By: Jennifer Martin - email
JACKSON, MS (WLBT) - Van Barfoot is best known in Mississippi for his service in World War II, but he served in the Army for years before those days near Carano, Italy, when he earned his medal of honor.
"I did all my training with the 1st Infantry Division. I think that's probably the greatest thing that ever happened to me."
He had a modified basic training under a World War I vet, then moved on to amphibious training and maneuvers.
"They selected 76 enlisted men and two officers and we were gonna be assigned to Quantico, VA, along with the marine corp and the navy and establish the amphibious force headquarters of the Atlantic fleet."
He worked in Maryland, requestioning homes for the military before joining up with the 157th Infantry, 45th Infantry Division. They headed first to Africa, then to Sicily.
"My unit made the 1st landing on the south side. At the end of the initial landing, the Germans counter attacked, came down the road with armored vehicles and a tank was coming up the hill. We had nothing to fight with except Molotov cocktails. So I jumped down off the bank, got closer to the tank, threw the bottle and it lit. The flame came back and it burned my pants, burned the pants right off of me."

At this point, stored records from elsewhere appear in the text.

(** * Flag closure of [include/mbedtls/config_adjust_legacy_crypto.h]

    The header is a sequence of conditional-compilation blocks
    [#if <condition> / #define <macro> / #endif].  The preprocessor reads it
    once, top to bottom; every [#if] is evaluated against the macros defined
    at that point, and a [#define] is visible to the blocks that follow it.

    The development has three layers:
    - the header itself, block by block, as functions on the set of defined
      macros ([adjust_legacy_crypto], [config_adjust_legacy_crypto_h]);
    - the same blocks as a table of rules (condition, defined macro) with an
      evaluator, so that the order of evaluation and repeated passes can be
      talked about ([rules], [pass]), and the proof that one pass over the
      table in textual order is the header;
    - the properties of the resolution. *)

From Stdlib Require Import Permutation.
From stdpp Require Import gmap strings list sets.

Open Scope string_scope.

Set Warnings "-clear-no-such-hyp".

(** ** Macro names *)

Module Flag.

Definition MBEDTLS_MD_C : string := "MBEDTLS_MD_C".
Definition MBEDTLS_MD_LIGHT : string := "MBEDTLS_MD_LIGHT".
Definition MBEDTLS_ECJPAKE_C : string := "MBEDTLS_ECJPAKE_C".
Definition MBEDTLS_PEM_PARSE_C : string := "MBEDTLS_PEM_PARSE_C".
Definition MBEDTLS_ENTROPY_C : string := "MBEDTLS_ENTROPY_C".
Definition MBEDTLS_PK_C : string := "MBEDTLS_PK_C".
Definition MBEDTLS_PKCS12_C : string := "MBEDTLS_PKCS12_C".
Definition MBEDTLS_RSA_C : string := "MBEDTLS_RSA_C".
Definition MBEDTLS_SSL_TLS_C : string := "MBEDTLS_SSL_TLS_C".
Definition MBEDTLS_X509_USE_C : string := "MBEDTLS_X509_USE_C".
Definition MBEDTLS_X509_CREATE_C : string := "MBEDTLS_X509_CREATE_C".
Definition MBEDTLS_ECP_C : string := "MBEDTLS_ECP_C".
Definition MBEDTLS_ECP_LIGHT : string := "MBEDTLS_ECP_LIGHT".
Definition MBEDTLS_PK_PARSE_EC_EXTENDED : string := "MBEDTLS_PK_PARSE_EC_EXTENDED".
Definition MBEDTLS_PK_PARSE_EC_COMPRESSED : string := "MBEDTLS_PK_PARSE_EC_COMPRESSED".
Definition MBEDTLS_PSA_BUILTIN_KEY_TYPE_ECC_KEY_PAIR_DERIVE : string :=
  "MBEDTLS_PSA_BUILTIN_KEY_TYPE_ECC_KEY_PAIR_DERIVE".
Definition MBEDTLS_PK_PARSE_C : string := "MBEDTLS_PK_PARSE_C".
Definition MBEDTLS_USE_PSA_CRYPTO : string := "MBEDTLS_USE_PSA_CRYPTO".
Definition PSA_WANT_ALG_ECDH : string := "PSA_WANT_ALG_ECDH".
Definition MBEDTLS_ECDH_C : string := "MBEDTLS_ECDH_C".
Definition MBEDTLS_CAN_ECDH : string := "MBEDTLS_CAN_ECDH".
Definition MBEDTLS_ECDSA_C : string := "MBEDTLS_ECDSA_C".
Definition MBEDTLS_PK_CAN_ECDSA_SIGN : string := "MBEDTLS_PK_CAN_ECDSA_SIGN".
Definition MBEDTLS_PK_CAN_ECDSA_VERIFY : string := "MBEDTLS_PK_CAN_ECDSA_VERIFY".
Definition PSA_WANT_ALG_ECDSA : string := "PSA_WANT_ALG_ECDSA".
Definition PSA_WANT_KEY_TYPE_ECC_KEY_PAIR_BASIC : string :=
  "PSA_WANT_KEY_TYPE_ECC_KEY_PAIR_BASIC".
Definition PSA_WANT_KEY_TYPE_ECC_PUBLIC_KEY : string :=
  "PSA_WANT_KEY_TYPE_ECC_PUBLIC_KEY".
Definition MBEDTLS_PK_CAN_ECDSA_SOME : string := "MBEDTLS_PK_CAN_ECDSA_SOME".
Definition MBEDTLS_PSA_CRYPTO_C : string := "MBEDTLS_PSA_CRYPTO_C".
Definition MBEDTLS_PSA_CRYPTO_CLIENT : string := "MBEDTLS_PSA_CRYPTO_CLIENT".
Definition MBEDTLS_PK_WRITE_C : string := "MBEDTLS_PK_WRITE_C".
Definition MBEDTLS_PK_HAVE_ECC_KEYS : string := "MBEDTLS_PK_HAVE_ECC_KEYS".

(** The include guard of the header (lines 34-35). *)
Definition MBEDTLS_CONFIG_ADJUST_LEGACY_CRYPTO_H : string :=
  "MBEDTLS_CONFIG_ADJUST_LEGACY_CRYPTO_H".

End Flag.

Import Flag.

(** ** The preprocessor's macro table

    Only object-like macros without a body occur, and the header only asks
    whether a macro is defined: the table is the set of defined names. *)

(** [defined(M)] inside an [#if]. *)
Definition defined (m : string) (e : gset string) : bool := bool_decide (m ∈ e).

(** [#define M]; there is no [#undef] in the header. *)
Definition define (m : string) (e : gset string) : gset string := {[m]} ∪ e.

(** ** The header, block by block (shallow embedding)

    Each function is one top-level [#if ... #endif] block, named by the line
    of its [#if]. *)

(** Lines 40-42. *)
Definition block_40 (e : gset string) : gset string :=
  if defined MBEDTLS_MD_C e then define MBEDTLS_MD_LIGHT e else e.

(** Lines 47-57. *)
Definition block_47 (e : gset string) : gset string :=
  if defined MBEDTLS_ECJPAKE_C e
     || defined MBEDTLS_PEM_PARSE_C e
     || defined MBEDTLS_ENTROPY_C e
     || defined MBEDTLS_PK_C e
     || defined MBEDTLS_PKCS12_C e
     || defined MBEDTLS_RSA_C e
     || defined MBEDTLS_SSL_TLS_C e
     || defined MBEDTLS_X509_USE_C e
     || defined MBEDTLS_X509_CREATE_C e
  then define MBEDTLS_MD_LIGHT e else e.

(** Lines 75-80. *)
Definition block_75 (e : gset string) : gset string :=
  if defined MBEDTLS_ECP_C e
     || defined MBEDTLS_PK_PARSE_EC_EXTENDED e
     || defined MBEDTLS_PK_PARSE_EC_COMPRESSED e
     || defined MBEDTLS_PSA_BUILTIN_KEY_TYPE_ECC_KEY_PAIR_DERIVE e
  then define MBEDTLS_ECP_LIGHT e else e.

(** Lines 87-89. *)
Definition block_87 (e : gset string) : gset string :=
  if defined MBEDTLS_PK_PARSE_C e && defined MBEDTLS_ECP_C e
  then define MBEDTLS_PK_PARSE_EC_COMPRESSED e else e.

(** Lines 93-96. *)
Definition block_93 (e : gset string) : gset string :=
  if (defined MBEDTLS_USE_PSA_CRYPTO e && defined PSA_WANT_ALG_ECDH e)
     || (negb (defined MBEDTLS_USE_PSA_CRYPTO e) && defined MBEDTLS_ECDH_C e)
  then define MBEDTLS_CAN_ECDH e else e.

After fighting the Germans off the island, the 45th moved on to Solerno. He remembers one night when his unit was cut off and surrounded by Germans at the Sele River.
"I had our troops turn their jackets inside out so it would look more like the German troops and they were as confused as we were. We got on a German truck. We crossed the bridge into the village on the other side. We got off the truck and got into some haystacks until the Germans moved on."
After they fought through the mountains of Solerno, they withdrew and landed on Anzio.
"We got into the ultimate battle. We didn't have any armor except bazookas, rocket launchers, machine guns. We fought a real good battle. The next morning the Germans got hit by some of our aircraft."
They stopped fighting to pick up the wounded and took up a defensive position. They stood their ground against German attacks for four months before they moved to cross the Tiber River near Carano. It was May 23, 1944, a day that would change Van Barfoot's life forever.